--- START ---

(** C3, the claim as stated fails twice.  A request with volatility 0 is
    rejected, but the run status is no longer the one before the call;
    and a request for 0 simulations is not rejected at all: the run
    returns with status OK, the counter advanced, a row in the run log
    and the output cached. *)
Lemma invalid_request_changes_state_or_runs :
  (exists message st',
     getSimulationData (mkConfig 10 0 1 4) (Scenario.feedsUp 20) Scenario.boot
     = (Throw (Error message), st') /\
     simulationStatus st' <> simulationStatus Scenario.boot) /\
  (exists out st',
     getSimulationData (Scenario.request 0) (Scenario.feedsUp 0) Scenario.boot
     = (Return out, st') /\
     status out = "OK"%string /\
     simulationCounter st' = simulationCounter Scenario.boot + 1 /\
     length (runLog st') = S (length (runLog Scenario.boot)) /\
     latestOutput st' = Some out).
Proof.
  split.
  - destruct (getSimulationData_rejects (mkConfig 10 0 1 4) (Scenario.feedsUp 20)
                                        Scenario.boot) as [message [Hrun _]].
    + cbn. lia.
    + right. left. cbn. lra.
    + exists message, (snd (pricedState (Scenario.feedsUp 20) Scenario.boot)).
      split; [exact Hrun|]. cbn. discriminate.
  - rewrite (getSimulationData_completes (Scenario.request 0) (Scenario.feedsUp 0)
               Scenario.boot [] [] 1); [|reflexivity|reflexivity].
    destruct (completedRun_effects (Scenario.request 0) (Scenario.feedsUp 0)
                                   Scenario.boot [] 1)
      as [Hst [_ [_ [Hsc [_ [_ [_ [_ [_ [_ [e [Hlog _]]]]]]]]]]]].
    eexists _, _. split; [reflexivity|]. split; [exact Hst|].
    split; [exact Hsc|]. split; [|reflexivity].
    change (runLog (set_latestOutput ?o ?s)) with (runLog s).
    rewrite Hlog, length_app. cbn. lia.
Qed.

--- END ---
--- START ---

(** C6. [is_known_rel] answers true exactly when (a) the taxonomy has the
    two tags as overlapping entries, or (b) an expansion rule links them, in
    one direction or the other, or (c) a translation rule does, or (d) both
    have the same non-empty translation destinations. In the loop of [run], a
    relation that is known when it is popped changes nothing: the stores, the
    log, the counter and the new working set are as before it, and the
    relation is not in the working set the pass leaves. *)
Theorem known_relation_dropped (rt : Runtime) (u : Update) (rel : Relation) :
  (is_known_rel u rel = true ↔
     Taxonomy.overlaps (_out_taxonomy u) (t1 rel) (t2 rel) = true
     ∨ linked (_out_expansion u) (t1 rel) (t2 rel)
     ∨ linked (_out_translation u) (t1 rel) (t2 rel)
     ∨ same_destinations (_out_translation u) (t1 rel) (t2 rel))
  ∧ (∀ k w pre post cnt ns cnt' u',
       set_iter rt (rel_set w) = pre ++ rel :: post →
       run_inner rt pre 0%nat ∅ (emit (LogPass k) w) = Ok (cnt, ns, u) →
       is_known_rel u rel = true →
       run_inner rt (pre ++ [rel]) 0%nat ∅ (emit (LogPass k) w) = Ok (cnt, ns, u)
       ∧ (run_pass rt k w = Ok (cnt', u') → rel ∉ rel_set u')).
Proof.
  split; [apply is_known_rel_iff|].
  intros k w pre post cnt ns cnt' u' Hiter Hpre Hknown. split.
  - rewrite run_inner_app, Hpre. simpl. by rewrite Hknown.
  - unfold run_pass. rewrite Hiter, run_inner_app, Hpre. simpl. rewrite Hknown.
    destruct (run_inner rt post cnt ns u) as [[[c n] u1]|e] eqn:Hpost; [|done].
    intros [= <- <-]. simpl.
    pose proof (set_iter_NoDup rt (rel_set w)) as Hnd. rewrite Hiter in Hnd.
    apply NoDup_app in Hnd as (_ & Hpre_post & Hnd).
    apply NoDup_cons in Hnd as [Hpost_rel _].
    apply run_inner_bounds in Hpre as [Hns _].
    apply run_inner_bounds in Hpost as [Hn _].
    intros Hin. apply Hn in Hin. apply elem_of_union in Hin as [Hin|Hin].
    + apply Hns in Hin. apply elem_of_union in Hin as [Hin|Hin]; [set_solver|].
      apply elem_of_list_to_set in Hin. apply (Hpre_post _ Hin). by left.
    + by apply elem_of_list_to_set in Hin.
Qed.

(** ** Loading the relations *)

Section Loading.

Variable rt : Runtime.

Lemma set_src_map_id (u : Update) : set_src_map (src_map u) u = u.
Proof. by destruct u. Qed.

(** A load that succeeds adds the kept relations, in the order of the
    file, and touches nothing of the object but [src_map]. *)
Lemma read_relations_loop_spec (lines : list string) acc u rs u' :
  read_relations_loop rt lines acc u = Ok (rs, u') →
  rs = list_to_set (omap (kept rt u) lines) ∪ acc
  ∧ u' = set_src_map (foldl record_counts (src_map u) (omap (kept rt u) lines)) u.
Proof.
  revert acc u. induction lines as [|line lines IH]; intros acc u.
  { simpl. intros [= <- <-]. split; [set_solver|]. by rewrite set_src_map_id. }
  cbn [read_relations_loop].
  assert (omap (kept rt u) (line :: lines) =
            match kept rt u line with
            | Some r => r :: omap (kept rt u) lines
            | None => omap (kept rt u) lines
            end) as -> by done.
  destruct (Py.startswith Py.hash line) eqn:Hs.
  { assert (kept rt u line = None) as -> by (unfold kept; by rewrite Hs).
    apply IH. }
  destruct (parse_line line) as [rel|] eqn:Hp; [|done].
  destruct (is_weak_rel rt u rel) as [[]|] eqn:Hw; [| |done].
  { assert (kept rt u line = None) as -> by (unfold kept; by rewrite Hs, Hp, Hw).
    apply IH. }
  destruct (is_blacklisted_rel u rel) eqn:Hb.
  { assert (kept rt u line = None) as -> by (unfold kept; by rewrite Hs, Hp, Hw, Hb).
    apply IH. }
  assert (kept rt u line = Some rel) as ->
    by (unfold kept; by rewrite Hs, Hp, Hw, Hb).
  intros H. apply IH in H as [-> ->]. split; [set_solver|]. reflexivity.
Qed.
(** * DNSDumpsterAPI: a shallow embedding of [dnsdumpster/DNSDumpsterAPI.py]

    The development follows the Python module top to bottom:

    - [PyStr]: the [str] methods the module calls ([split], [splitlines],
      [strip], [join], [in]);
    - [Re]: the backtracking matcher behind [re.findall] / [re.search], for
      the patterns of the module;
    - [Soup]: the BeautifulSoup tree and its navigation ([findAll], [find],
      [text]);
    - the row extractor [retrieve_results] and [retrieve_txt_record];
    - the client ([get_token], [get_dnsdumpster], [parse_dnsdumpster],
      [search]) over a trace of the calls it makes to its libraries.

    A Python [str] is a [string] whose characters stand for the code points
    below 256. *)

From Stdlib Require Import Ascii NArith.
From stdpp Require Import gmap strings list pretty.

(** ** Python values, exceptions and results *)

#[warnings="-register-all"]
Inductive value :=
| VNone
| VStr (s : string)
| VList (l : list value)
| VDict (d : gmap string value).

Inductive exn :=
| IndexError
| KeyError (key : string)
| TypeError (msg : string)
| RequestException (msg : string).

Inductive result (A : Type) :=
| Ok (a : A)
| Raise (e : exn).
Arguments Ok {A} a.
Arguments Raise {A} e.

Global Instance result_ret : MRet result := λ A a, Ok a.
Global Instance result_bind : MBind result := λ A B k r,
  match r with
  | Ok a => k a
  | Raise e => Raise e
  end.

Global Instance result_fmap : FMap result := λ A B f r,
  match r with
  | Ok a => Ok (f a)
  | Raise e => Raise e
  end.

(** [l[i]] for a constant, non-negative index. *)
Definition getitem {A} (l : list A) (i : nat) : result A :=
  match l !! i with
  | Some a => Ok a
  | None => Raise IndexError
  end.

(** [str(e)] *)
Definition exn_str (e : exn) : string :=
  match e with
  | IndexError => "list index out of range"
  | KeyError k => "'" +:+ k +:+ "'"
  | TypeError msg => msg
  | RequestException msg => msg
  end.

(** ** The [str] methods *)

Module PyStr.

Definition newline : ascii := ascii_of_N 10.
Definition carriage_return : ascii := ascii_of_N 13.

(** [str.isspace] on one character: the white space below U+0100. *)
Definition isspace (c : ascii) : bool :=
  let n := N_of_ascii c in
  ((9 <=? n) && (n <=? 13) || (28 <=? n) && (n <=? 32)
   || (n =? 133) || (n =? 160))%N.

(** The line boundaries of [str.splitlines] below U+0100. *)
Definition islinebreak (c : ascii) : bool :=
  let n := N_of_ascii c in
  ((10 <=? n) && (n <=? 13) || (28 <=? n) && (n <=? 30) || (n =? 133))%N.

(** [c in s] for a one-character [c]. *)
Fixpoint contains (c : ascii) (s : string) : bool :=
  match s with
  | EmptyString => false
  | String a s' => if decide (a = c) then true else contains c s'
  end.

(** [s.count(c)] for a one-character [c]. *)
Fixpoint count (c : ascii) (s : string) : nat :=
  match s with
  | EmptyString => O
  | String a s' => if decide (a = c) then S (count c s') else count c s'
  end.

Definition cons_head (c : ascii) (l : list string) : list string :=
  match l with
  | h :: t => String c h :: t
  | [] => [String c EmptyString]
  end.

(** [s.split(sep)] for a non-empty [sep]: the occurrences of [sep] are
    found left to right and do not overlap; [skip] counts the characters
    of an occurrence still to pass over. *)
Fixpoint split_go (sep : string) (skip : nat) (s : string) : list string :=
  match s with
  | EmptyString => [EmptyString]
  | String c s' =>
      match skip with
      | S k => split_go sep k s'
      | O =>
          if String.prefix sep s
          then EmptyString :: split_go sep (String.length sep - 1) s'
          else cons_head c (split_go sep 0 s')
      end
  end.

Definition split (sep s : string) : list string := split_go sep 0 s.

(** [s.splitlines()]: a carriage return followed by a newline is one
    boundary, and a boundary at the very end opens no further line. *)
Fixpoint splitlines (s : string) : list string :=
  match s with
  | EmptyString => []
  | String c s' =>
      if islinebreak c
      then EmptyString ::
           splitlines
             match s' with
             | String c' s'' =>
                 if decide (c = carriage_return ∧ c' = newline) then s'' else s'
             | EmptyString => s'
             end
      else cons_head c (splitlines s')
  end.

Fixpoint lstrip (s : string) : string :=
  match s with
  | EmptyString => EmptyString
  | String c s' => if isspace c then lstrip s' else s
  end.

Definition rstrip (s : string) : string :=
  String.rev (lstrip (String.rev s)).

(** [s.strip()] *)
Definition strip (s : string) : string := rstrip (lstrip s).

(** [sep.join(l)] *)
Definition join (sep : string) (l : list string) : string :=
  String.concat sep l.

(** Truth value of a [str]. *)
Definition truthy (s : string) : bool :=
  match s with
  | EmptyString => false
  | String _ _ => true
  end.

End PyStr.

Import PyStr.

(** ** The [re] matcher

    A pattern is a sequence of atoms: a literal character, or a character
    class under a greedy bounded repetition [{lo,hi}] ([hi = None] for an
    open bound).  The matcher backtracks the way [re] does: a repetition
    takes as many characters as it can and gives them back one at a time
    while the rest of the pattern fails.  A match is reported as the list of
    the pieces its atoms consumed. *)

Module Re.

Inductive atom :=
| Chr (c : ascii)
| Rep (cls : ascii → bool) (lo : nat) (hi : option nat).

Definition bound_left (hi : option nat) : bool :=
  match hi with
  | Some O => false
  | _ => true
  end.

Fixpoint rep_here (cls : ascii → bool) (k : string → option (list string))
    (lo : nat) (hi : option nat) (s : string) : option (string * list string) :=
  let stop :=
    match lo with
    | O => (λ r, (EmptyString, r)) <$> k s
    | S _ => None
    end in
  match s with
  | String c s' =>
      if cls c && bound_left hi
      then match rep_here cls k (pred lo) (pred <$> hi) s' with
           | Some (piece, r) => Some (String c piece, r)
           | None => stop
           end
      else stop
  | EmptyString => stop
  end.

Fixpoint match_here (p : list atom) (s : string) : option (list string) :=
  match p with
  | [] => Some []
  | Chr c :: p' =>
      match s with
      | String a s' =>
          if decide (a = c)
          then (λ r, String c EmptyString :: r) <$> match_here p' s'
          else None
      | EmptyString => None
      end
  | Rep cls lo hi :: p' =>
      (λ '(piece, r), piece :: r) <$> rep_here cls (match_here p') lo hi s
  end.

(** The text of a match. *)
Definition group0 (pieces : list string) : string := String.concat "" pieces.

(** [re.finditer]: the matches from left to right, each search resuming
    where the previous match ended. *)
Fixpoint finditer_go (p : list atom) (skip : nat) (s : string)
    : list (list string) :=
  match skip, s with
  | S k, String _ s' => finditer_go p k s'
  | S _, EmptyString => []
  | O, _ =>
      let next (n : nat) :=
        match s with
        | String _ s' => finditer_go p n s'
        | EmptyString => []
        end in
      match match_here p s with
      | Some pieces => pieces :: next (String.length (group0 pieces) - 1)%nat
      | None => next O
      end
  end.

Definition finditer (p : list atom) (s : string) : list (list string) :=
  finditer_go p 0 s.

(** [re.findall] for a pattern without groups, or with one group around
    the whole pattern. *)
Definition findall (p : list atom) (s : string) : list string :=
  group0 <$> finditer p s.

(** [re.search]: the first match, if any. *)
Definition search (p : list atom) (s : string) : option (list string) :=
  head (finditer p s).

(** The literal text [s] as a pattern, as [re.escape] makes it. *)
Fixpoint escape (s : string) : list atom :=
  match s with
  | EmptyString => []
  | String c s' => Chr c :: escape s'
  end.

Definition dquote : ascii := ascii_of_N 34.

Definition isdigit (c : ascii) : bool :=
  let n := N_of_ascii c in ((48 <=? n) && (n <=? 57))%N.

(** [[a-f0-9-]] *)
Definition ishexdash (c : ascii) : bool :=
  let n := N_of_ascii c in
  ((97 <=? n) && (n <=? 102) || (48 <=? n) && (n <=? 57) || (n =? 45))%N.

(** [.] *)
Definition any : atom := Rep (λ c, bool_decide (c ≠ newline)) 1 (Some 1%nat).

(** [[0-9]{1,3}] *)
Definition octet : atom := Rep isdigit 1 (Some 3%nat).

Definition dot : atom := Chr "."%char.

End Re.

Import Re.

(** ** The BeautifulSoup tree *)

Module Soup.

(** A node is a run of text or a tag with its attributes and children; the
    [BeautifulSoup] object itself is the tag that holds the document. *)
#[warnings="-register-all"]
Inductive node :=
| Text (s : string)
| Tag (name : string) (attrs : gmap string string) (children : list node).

--- END ---
--- START ---

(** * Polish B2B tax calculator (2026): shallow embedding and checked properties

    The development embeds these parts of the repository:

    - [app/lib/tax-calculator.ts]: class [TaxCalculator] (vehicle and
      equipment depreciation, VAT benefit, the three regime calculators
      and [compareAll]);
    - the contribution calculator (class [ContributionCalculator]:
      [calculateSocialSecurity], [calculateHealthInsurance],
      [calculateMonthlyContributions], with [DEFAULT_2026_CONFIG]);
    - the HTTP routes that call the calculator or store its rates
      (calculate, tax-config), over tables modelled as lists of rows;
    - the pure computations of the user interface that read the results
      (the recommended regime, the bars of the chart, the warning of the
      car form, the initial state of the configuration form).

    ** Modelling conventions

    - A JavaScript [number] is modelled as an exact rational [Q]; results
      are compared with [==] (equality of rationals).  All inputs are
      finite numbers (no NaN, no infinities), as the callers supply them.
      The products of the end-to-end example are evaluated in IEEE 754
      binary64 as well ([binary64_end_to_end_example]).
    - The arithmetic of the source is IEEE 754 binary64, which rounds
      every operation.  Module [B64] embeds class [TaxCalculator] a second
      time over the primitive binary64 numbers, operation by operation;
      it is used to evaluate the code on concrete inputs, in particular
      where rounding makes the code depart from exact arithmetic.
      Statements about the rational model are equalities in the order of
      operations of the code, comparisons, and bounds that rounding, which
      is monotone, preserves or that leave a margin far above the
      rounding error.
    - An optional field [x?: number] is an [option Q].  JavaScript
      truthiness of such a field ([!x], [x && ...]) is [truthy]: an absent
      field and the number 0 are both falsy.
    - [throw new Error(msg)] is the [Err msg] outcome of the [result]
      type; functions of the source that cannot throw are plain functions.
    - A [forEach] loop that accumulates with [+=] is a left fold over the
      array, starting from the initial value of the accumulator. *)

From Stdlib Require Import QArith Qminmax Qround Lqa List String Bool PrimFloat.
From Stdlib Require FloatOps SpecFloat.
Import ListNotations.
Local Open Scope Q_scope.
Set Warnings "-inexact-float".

--- END ---

- [PROBLEM TO WORK ON]
Copy word for word the stretch of entries above from the line that has "destruct (run_inner rt" through the line that has "as [Hin|Hin]; [set_solver|].", both ends included, and nothing outside it.

- [RESPONSE]
    destruct (run_inner rt post cnt ns u) as [[[c n] u1]|e] eqn:Hpost; [|done].
    intros [= <- <-]. simpl.
    pose proof (set_iter_NoDup rt (rel_set w)) as Hnd. rewrite Hiter in Hnd.
    apply NoDup_app in Hnd as (_ & Hpre_post & Hnd).
    apply NoDup_cons in Hnd as [Hpost_rel _].
    apply run_inner_bounds in Hpre as [Hns _].
    apply run_inner_bounds in Hpost as [Hn _].
    intros Hin. apply Hn in Hin. apply elem_of_union in Hin as [Hin|Hin].
    + apply Hns in Hin. apply elem_of_union in Hin as [Hin|Hin]; [set_solver|].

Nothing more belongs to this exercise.